» **WORK TO COMPLETE**
Work through the entries below and show every line in which "value" is found.

(Saved data entries)
++++++

(** X15.  Export then import of one line.  For a key the dialect can carry
    and a value without line terminators, the line [writeEnvFile] writes
    for the pair is read back by the import as one enabled variable of the
    same key whose value is the escaped value: the value itself when it has
    no double quote, a longer text otherwise, since the import strips the
    enclosing quotes but does not undo the escaping. *)
Theorem exported_line_is_imported :
  forall k v vars,
    key_ok k = true ->
    has_line_terminator v = false ->
    parseLine vars (assignment_line k v) =
      vars ++ [mkVar k (escape_quotes v) true] /\
    (contains char_quote v = false -> escape_quotes v = v) /\
    (contains char_quote v = true -> escape_quotes v <> v).
Proof.
  intros k v vars Hk Hv. split; [|split].
  - unfold key_ok in Hk.
    apply andb_prop in Hk as [Hk Hhash]. apply andb_prop in Hk as [Hk Heq].
    apply andb_prop in Hk as [Hne Htrim].
    apply negb_true_iff in Hhash, Heq. apply String.eqb_eq in Htrim.
    destruct k as [|c r]; [discriminate|].
    assert (is_white_space c = false) as Hc
      by (by apply (trim_head (String c r) c r)).
    set (rest := str1 char_quote +:+ escape_quotes v +:+ str1 char_quote).
    assert (lastChar rest = Some char_quote) as Hlast.
    { unfold rest.
      change (str1 char_quote +:+ escape_quotes v +:+ str1 char_quote)
        with (String char_quote (escape_quotes v) +:+ str1 char_quote).
      unfold str1. by rewrite lastChar_append. }
    assert (trim rest = rest) as Hrest
      by (by apply (trim_fixed rest char_quote
                      (escape_quotes v +:+ str1 char_quote) char_quote)).
    assert (assignment_line (String c r) v =
            String c r +:+ String char_eq rest) as Hline by reflexivity.
    assert (trim (assignment_line (String c r) v) =
            assignment_line (String c r) v) as Htl.
    { apply (trim_fixed _ c (r +:+ String char_eq rest) char_quote);
        [by rewrite Hline|exact Hc| |reflexivity].
      rewrite Hline, lastChar_append, <- Hlast. unfold rest.
      reflexivity. }
    assert (has_line_terminator rest = false) as Hterm.
    { unfold rest. rewrite !has_line_terminator_append.
      by rewrite has_line_terminator_escape, Hv. }
    assert (match_assignment (assignment_line (String c r) v) =
            Some (String c r, rest)) as Hmatch.
    { unfold match_assignment. rewrite Hline, (cut_at_eq_append _ _ Heq).
      by rewrite Hterm. }
    assert (quotedWith char_quote rest = true) as Hquoted.
    { unfold quotedWith, endsWithChar. by rewrite Hlast. }
    assert (stripEnds rest = escape_quotes v) as Hstrip.
    { unfold rest.
      change (str1 char_quote +:+ escape_quotes v +:+ str1 char_quote)
        with (String char_quote (escape_quotes v +:+ str1 char_quote)).
      unfold stripEnds.
      destruct (escape_quotes v +:+ str1 char_quote) eqn:E.
      - destruct (escape_quotes v); discriminate E.
      - rewrite <- E. apply removeLast_append. }
    unfold parseLine. rewrite Htl, Hmatch.
    assert (is_empty (assignment_line (String c r) v) = false) as ->
      by reflexivity.
    assert (startsWithChar char_hash (assignment_line (String c r) v) = false)
      as -> by exact Hhash.
    cbv beta iota zeta. cbn [orb]. rewrite Htrim, Hrest, Hquoted.
    cbn [orb]. by rewrite Hstrip.
  - apply escape_quotes_plain.
  - intros Hq E. destruct (escape_quotes_length v) as [_ H].
    specialize (H Hq). rewrite E in H. lia.
Qed.

End Dialect.

(** ** Projects, environments and variables *)

Section StoreOperations.

Implicit Types (st : State) (ps : list Project) (p : Project)
  (e : Environment).

Lemma update_first_twice {A : Type} (f : A -> bool) (g1 g2 : A -> A)
    (l : list A) :
  (forall x, f (g1 x) = f x) ->
  update_first f g2 (update_first f g1 l) =
  update_first f (fun x => g2 (g1 x)) l.
Proof.
  intros H. induction l as [|x t IH]; [reflexivity|]. simpl.
  destruct (f x) eqn:E; simpl; [by rewrite H, E|by rewrite E, IH].
Qed.

Lemma find_changed projectId envId h ps p e :
  (forall x, env_id (h x) = env_id x) ->
  findProject projectId ps = Some p ->
  findEnvironment envId p = Some e ->
  findProject projectId (changeProject projectId (changeEnvironment envId h) ps)
    = Some (changeEnvironment envId h p) /\
  findEnvironment envId (changeEnvironment envId h p) = Some (h e).
Proof.
  intros Hh Hp He. unfold findProject, changeProject, findEnvironment in *.
  rewrite find_update_first by reflexivity. rewrite Hp. split; [reflexivity|].
  simpl. rewrite find_update_first by (intros x; by rewrite Hh).
  by rewrite He.
Qed.

Lemma filter_app_fresh (f : EnvVariable -> bool) vars x :
  find f vars = None -> f x = true ->
  filter (fun y => negb (f y)) (vars ++ [x]) = vars.
Proof.
  intros Hnone Hx. rewrite filter_app, (filter_none_found _ _ Hnone).
  rewrite filter_cons_False by (rewrite Hx; simpl; by intros []).
  rewrite filter_nil. apply app_nil_r.
Qed.

(** X16.  [addProject] with a path no project has appends one project and
    saves; the projects that were there keep their place.  When a file is
    given and can be read, the new project has one environment called
    Check-in, holding the imported variables, and points at it.  When the
    file cannot be read the project is added all the same, without
    environment, after the error is shown. *)
Theorem addProject_appends_a_project :
  forall now now' projectName projectPath envFilePath st,
    find (fun q => String.eqb (path q) projectPath) (getProjects st) = None ->
    let st' := addProject now now' projectName projectPath envFilePath st in
    exists new,
      getProjects st' = getProjects st ++ [new] /\
      secretProjects st' = Some (getProjects st ++ [new]) /\
      id new = now /\ name new = projectName /\ path new = projectPath /\
      ((exists f text,
           envFilePath = Some f /\ is_empty f = false /\
           files st !! f = Some text /\
           environments new =
             [mkEnv now' "Check-in" (importVariables text)] /\
           activeEnvId new = Some now') \/
       (environments new = [] /\ activeEnvId new = None /\
        ((truthy envFilePath = false /\ messages st' = messages st) \/
         (exists f,
             envFilePath = Some f /\ files st !! f = None /\
             messages st' =
               messages st ++
               [ErrorMessage ("Failed to read .env file: " +:+
                              error_text f)])))).
Proof.
  intros now now' projectName projectPath envFilePath st Hfresh st'.
  unfold st', addProject. rewrite Hfresh.
  destruct envFilePath as [f|].
  - destruct (is_empty f) eqn:Hf.
    + eexists. rewrite getProjects_saveProjects.
      destruct (saveProjects_fields
                  (getProjects st ++
                   [mkProject now projectName projectPath [] None]) st)
        as (_ & -> & _ & _ & _ & _ & ->).
      repeat split. right. repeat split. left. simpl. by rewrite Hf.
    + change (Fs.readFile f (files st)) with (files st !! f).
      destruct (files st !! f) as [text|] eqn:Hr.
      * eexists. rewrite getProjects_saveProjects.
        rewrite (proj1 (proj2 (saveProjects_fields _ _))).
        repeat split. left. by exists f, text.
      * eexists. rewrite getProjects_saveProjects.
        rewrite (proj1 (proj2 (saveProjects_fields _ _))).
        rewrite (proj2 (proj2 (proj2 (proj2 (proj2 (proj2
                   (saveProjects_fields _ _))))))).
        repeat split. right. repeat split. right. by exists f.
  - eexists. rewrite getProjects_saveProjects.
    destruct (saveProjects_fields
                (getProjects st ++
                 [mkProject now projectName projectPath [] None]) st)
      as (_ & -> & _ & _ & _ & _ & ->).
    repeat split. right. repeat split. by left.
Qed.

++++++

» **TASK OUTPUT**
    and a value without line terminators, the line [writeEnvFile] writes
    same key whose value is the escaped value: the value itself when it has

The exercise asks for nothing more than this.